Horticulture and publishing, Part 1

The bright side: this was the first birthday in five years where I wasn’t dealing with a photo shoot, a television interview, a newspaper interview, or a medical emergency. (Well, manufactured medical emergency.) The dark side: the aerogel that we laughingly call Dallas air is getting so thick that four months of allergy shots are probably the only reason I’m still alive. The air isn’t too thick to breathe. It’s too thin to plow.

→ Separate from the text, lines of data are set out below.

(** C5 (amended).  When a file of the conventional list exists and
    validates, the OpenAPI strategy yields, for the first such file of
    the list, a candidate of type openapi and confidence 100 that names
    the file; the three other strategies still run and their candidates
    are collected; the candidates are sorted by confidence, the first
    registered winning ties, so the OpenAPI candidate is returned
    whenever the Python candidate, if any, has a confidence of at most
    100 (the Java and .NET candidates always have). *)
Theorem detect_spec_wins (d : Directory) (pattern : string) :
  dir_exists d = true ->
  In pattern OPENAPI_SPEC_PATTERNS ->
  existsSync d pattern = true ->
  validateOpenApiSpec d pattern = true ->
  (forall p, fst (detectPython d) = Some p -> confidence p <= 100) ->
  exists before file after,
    OPENAPI_SPEC_PATTERNS = (before ++ file :: after)%list
    /\ Forall (fun p => existsSync d p && validateOpenApiSpec d p = false)
         before
    /\ existsSync d file = true
    /\ validateOpenApiSpec d file = true
    /\ fst (detectOpenApi d) = Some (openApiResult file)
    /\ fst (detect d) = openApiResult file
    /\ type (fst (detect d)) = OPENAPI
    /\ confidence (fst (detect d)) = 100
    /\ specFile (fst (detect d)) = Some file
    /\ snd (detect d) = [OpenApiSpec; Python; Java; DotNet].
Proof.
  intros Hd Hin Hexists Hvalid Hpy.
  destruct (findConventional_first d OPENAPI_SPEC_PATTERNS pattern
              Hin Hexists Hvalid)
    as (before & file & after & Hsplit & Hbefore & Hfe & Hfv & Hfind).
  exists before, file, after.
  assert (fst (detectOpenApi d) = Some (openApiResult file)) as Hr
    by (unfold detectOpenApi, bind, announce, ret; by rewrite Hfind).
  assert (fst (detect d) = openApiResult file) as Hbest.
  { rewrite (detect_runs_all d Hd). change (fst (?a, ?b)) with a.
    rewrite Hr. unfold collect.
    change (omap id (Some ?r :: ?l)) with (r :: omap id l).
    unfold selectBest. rewrite sort_first_wins; [reflexivity|].
    intros y Hy. change (confidence (openApiResult file)) with 100.
    apply list_elem_of_In, list_elem_of_omap in Hy as (o & Ho & Hy).
    unfold id in Hy. subst o.
    apply list_elem_of_In in Ho. cbn [In] in Ho.
    destruct Ho as [Ho|[Ho|[Ho|[]]]].
    - by apply Hpy.
    - by apply (detectJava_range d).
    - by apply (detectDotNet_range d). }
  rewrite Hbest.
  do 6 (split; [first [assumption | reflexivity]|]).
  do 3 (split; [reflexivity|]).
  rewrite (detect_runs_all d Hd). reflexivity.
Qed.

Lemma detect_spec_wins_witness :
  exists before file after,
    OPENAPI_SPEC_PATTERNS = (before ++ file :: after)%list
    /\ Forall
         (fun p => existsSync Samples.specAndOneFastApiModule p
                   && validateOpenApiSpec Samples.specAndOneFastApiModule p
                   = false)
         before
    /\ existsSync Samples.specAndOneFastApiModule file = true
    /\ validateOpenApiSpec Samples.specAndOneFastApiModule file = true
    /\ fst (detectOpenApi Samples.specAndOneFastApiModule)
       = Some (openApiResult file)
    /\ fst (detect Samples.specAndOneFastApiModule) = openApiResult file
    /\ type (fst (detect Samples.specAndOneFastApiModule)) = OPENAPI
    /\ confidence (fst (detect Samples.specAndOneFastApiModule)) = 100
    /\ specFile (fst (detect Samples.specAndOneFastApiModule)) = Some file
    /\ snd (detect Samples.specAndOneFastApiModule)
       = [OpenApiSpec; Python; Java; DotNet].
Proof.
  apply (detect_spec_wins Samples.specAndOneFastApiModule "openapi.yaml").
  - reflexivity.
  - vm_compute. tauto.
  - by vm_compute.
  - by vm_compute.
  - intros p. vm_compute. intros [= <-]. discriminate.
Defined.

End Detector.

(** ** The scores grow with the route matches *)

Section ScoreMonotone.

Import ProjectDetector.

Open Scope Z_scope.

Lemma endpointBonus_range (factor count : Z) :
  0 <= factor -> 0 <= endpointBonus factor count <= MULTIPLE_ENDPOINTS.
Proof.
  intros Hf. unfold endpointBonus, MULTIPLE_ENDPOINTS.
  destruct (Z.ltb_spec 0 count); [|lia].
  assert (0 <= count * factor) by nia. lia.
Qed.

Lemma endpointBonus_mono (factor c1 c2 : Z) :
  0 <= factor -> c1 <= c2 ->
  endpointBonus factor c1 <= endpointBonus factor c2.
Proof.
  intros Hf Hc. unfold endpointBonus, MULTIPLE_ENDPOINTS.
  assert (c1 * factor <= c2 * factor) by nia.
  destruct (Z.ltb_spec 0 c1), (Z.ltb_spec 0 c2); lia.
Qed.

(** Once the count times the factor reaches the ceiling the bonus is the
    ceiling. *)
Lemma endpointBonus_saturates (factor count : Z) :
  0 < count -> MULTIPLE_ENDPOINTS <= count * factor ->
  endpointBonus factor count = MULTIPLE_ENDPOINTS.
Proof.
  intros Hc Hs. unfold endpointBonus.
  destruct (Z.ltb_spec 0 count); lia.
Qed.

Lemma addBonus_mono (factor : Z) (s1 s2 : Score) :
  0 <= factor ->
  score s1 = score s2 -> endpointCount s1 <= endpointCount s2 ->
  score (addBonus factor s1) <= score (addBonus factor s2).
Proof.
  intros Hf Hs Hc. unfold addBonus. cbn [score].
  pose proof (endpointBonus_mono factor _ _ Hf Hc). lia.
Qed.

(** A scan loop whose step keeps the signal points equal and the counts
    ordered does so over whole lists of files. *)
Lemma fold_scan_mono {S : Type} (scan : Score -> File S -> Score)
    (R : File S -> File S -> Prop) :
  (forall s1 s2 f g, R f g ->
     score s1 = score s2 -> endpointCount s1 <= endpointCount s2 ->
     score (scan s1 f) = score (scan s2 g)
     /\ endpointCount (scan s1 f) <= endpointCount (scan s2 g)) ->
  forall l1 l2, Forall2 R l1 l2 ->
  forall s1 s2,
    score s1 = score s2 -> endpointCount s1 <= endpointCount s2 ->
    score (fold_left scan l1 s1) = score (fold_left scan l2 s2)
    /\ endpointCount (fold_left scan l1 s1)
       <= endpointCount (fold_left scan l2 s2).
Proof.
  intros Hstep l1 l2 Hall.
  induction Hall as [|f g l1 l2 Hfg _ IH]; intros s1 s2 Hs Hc; simpl.
  - by split.
  - destruct (Hstep s1 s2 f g Hfg Hs Hc) as [Hs' Hc']. by apply IH.
Qed.

(** The steps of the five scan loops. *)
Ltac scan_step :=
  intros s1 s2 [f1 src1] [f2 src2] [_ Hsrc] Hs Hc;
  cbn [file_source] in Hsrc;
  destruct Hsrc as [a b Hab|]; cbn [file_source];
  [|by split].

Lemma scanFastApi_step (s1 s2 : Score) (f g : File PythonSource) :
  MoreRoutes.files MoreRoutes.python f g ->
  score s1 = score s2 -> endpointCount s1 <= endpointCount s2 ->
  score (scanFastApi s1 f) = score (scanFastApi s2 g)
  /\ endpointCount (scanFastApi s1 f) <= endpointCount (scanFastApi s2 g).
Proof.
  revert s1 s2 f g. scan_step. unfold scanFastApi. cbn [file_source score endpointCount].
  destruct Hab as (-> & -> & -> & _ & _ & _ & _ & _ & _ & _ & _ & Ht & _ & _).
  split; lia.
Qed.

Lemma scanFlask_step (s1 s2 : Score) (f g : File PythonSource) :
  MoreRoutes.files MoreRoutes.python f g ->
  score s1 = score s2 -> endpointCount s1 <= endpointCount s2 ->
  score (scanFlask s1 f) = score (scanFlask s2 g)
  /\ endpointCount (scanFlask s1 f) <= endpointCount (scanFlask s2 g).
Proof.
  revert s1 s2 f g. scan_step. unfold scanFlask. cbn [file_source score endpointCount].
  destruct Hab as (_ & _ & _ & -> & -> & -> & _ & _ & _ & _ & _ & _ & Ht & _).
  split; lia.
Qed.

Lemma scanDjango_step (s1 s2 : Score) (f g : File PythonSource) :
  MoreRoutes.files MoreRoutes.python f g ->
  score s1 = score s2 -> endpointCount s1 <= endpointCount s2 ->
  score (scanDjango s1 f) = score (scanDjango s2 g)
  /\ endpointCount (scanDjango s1 f) <= endpointCount (scanDjango s2 g).
Proof.
  revert s1 s2 f g. scan_step. unfold scanDjango. cbn [file_source score endpointCount].
  destruct Hab as (_ & _ & _ & _ & _ & _ & -> & -> & -> & -> & -> & _ & _ & Ht).
  split; lia.
Qed.

Lemma scanJava_step (s1 s2 : Score) (f g : File JavaSource) :
  MoreRoutes.files MoreRoutes.java f g ->
  score s1 = score s2 -> endpointCount s1 <= endpointCount s2 ->
  score (scanJava s1 f) = score (scanJava s2 g)
  /\ endpointCount (scanJava s1 f) <= endpointCount (scanJava s2 g).
Proof.
  revert s1 s2 f g. scan_step. unfold scanJava. cbn [file_source].
  destruct Hab as [-> Ht].
  destruct (java_controller b); cbn [score endpointCount]; split; lia.
Qed.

Anyway, one of the benefits of spending a three-day weekend in allergy-induced hallucinations is gaining insane insights into the universe, and having lots of horticulture -related reading material by the bedside definitely helped. This was compounded by being functional enough by Sunday to get up and around, and I decided to test this by visiting one of the local Borders bookstores being liquidated. I’m still concentrating observations and impressions based on what the implosion of Borders entails for the publishing industry, especially the horticulture and gardening components, and they should be coherent enough to share by this week.

One absolute, though, based on multiple visits to multiple putrefying Borders stores over the last six months. When someone finally chronicles the exact whys and wherefores of why Borders went under, I suspect we’ll get a lot of answers to various surreal questions. “Why did so many employees assume that working for Borders was ‘working in the publishing business’?”, for instance, seeing as how you didn’t hear Steak & Ale frycooks insisting they had to stick with a dying company because they wanted to keep “working in the ranching business”. The biggest one I have, though, is what Borders ordering rep was responsible for the company’s incredible selection of marijuana growing guides. Each store’s selection was already famous, and the current liquidation just accents how many copies of The Cannabible must have been stockpiled in the back of each store for years. Was this selection the result of a lost bet, or was someone in the ordering staff in Ann Arbor really, really projecting on their career plans after they left Borders?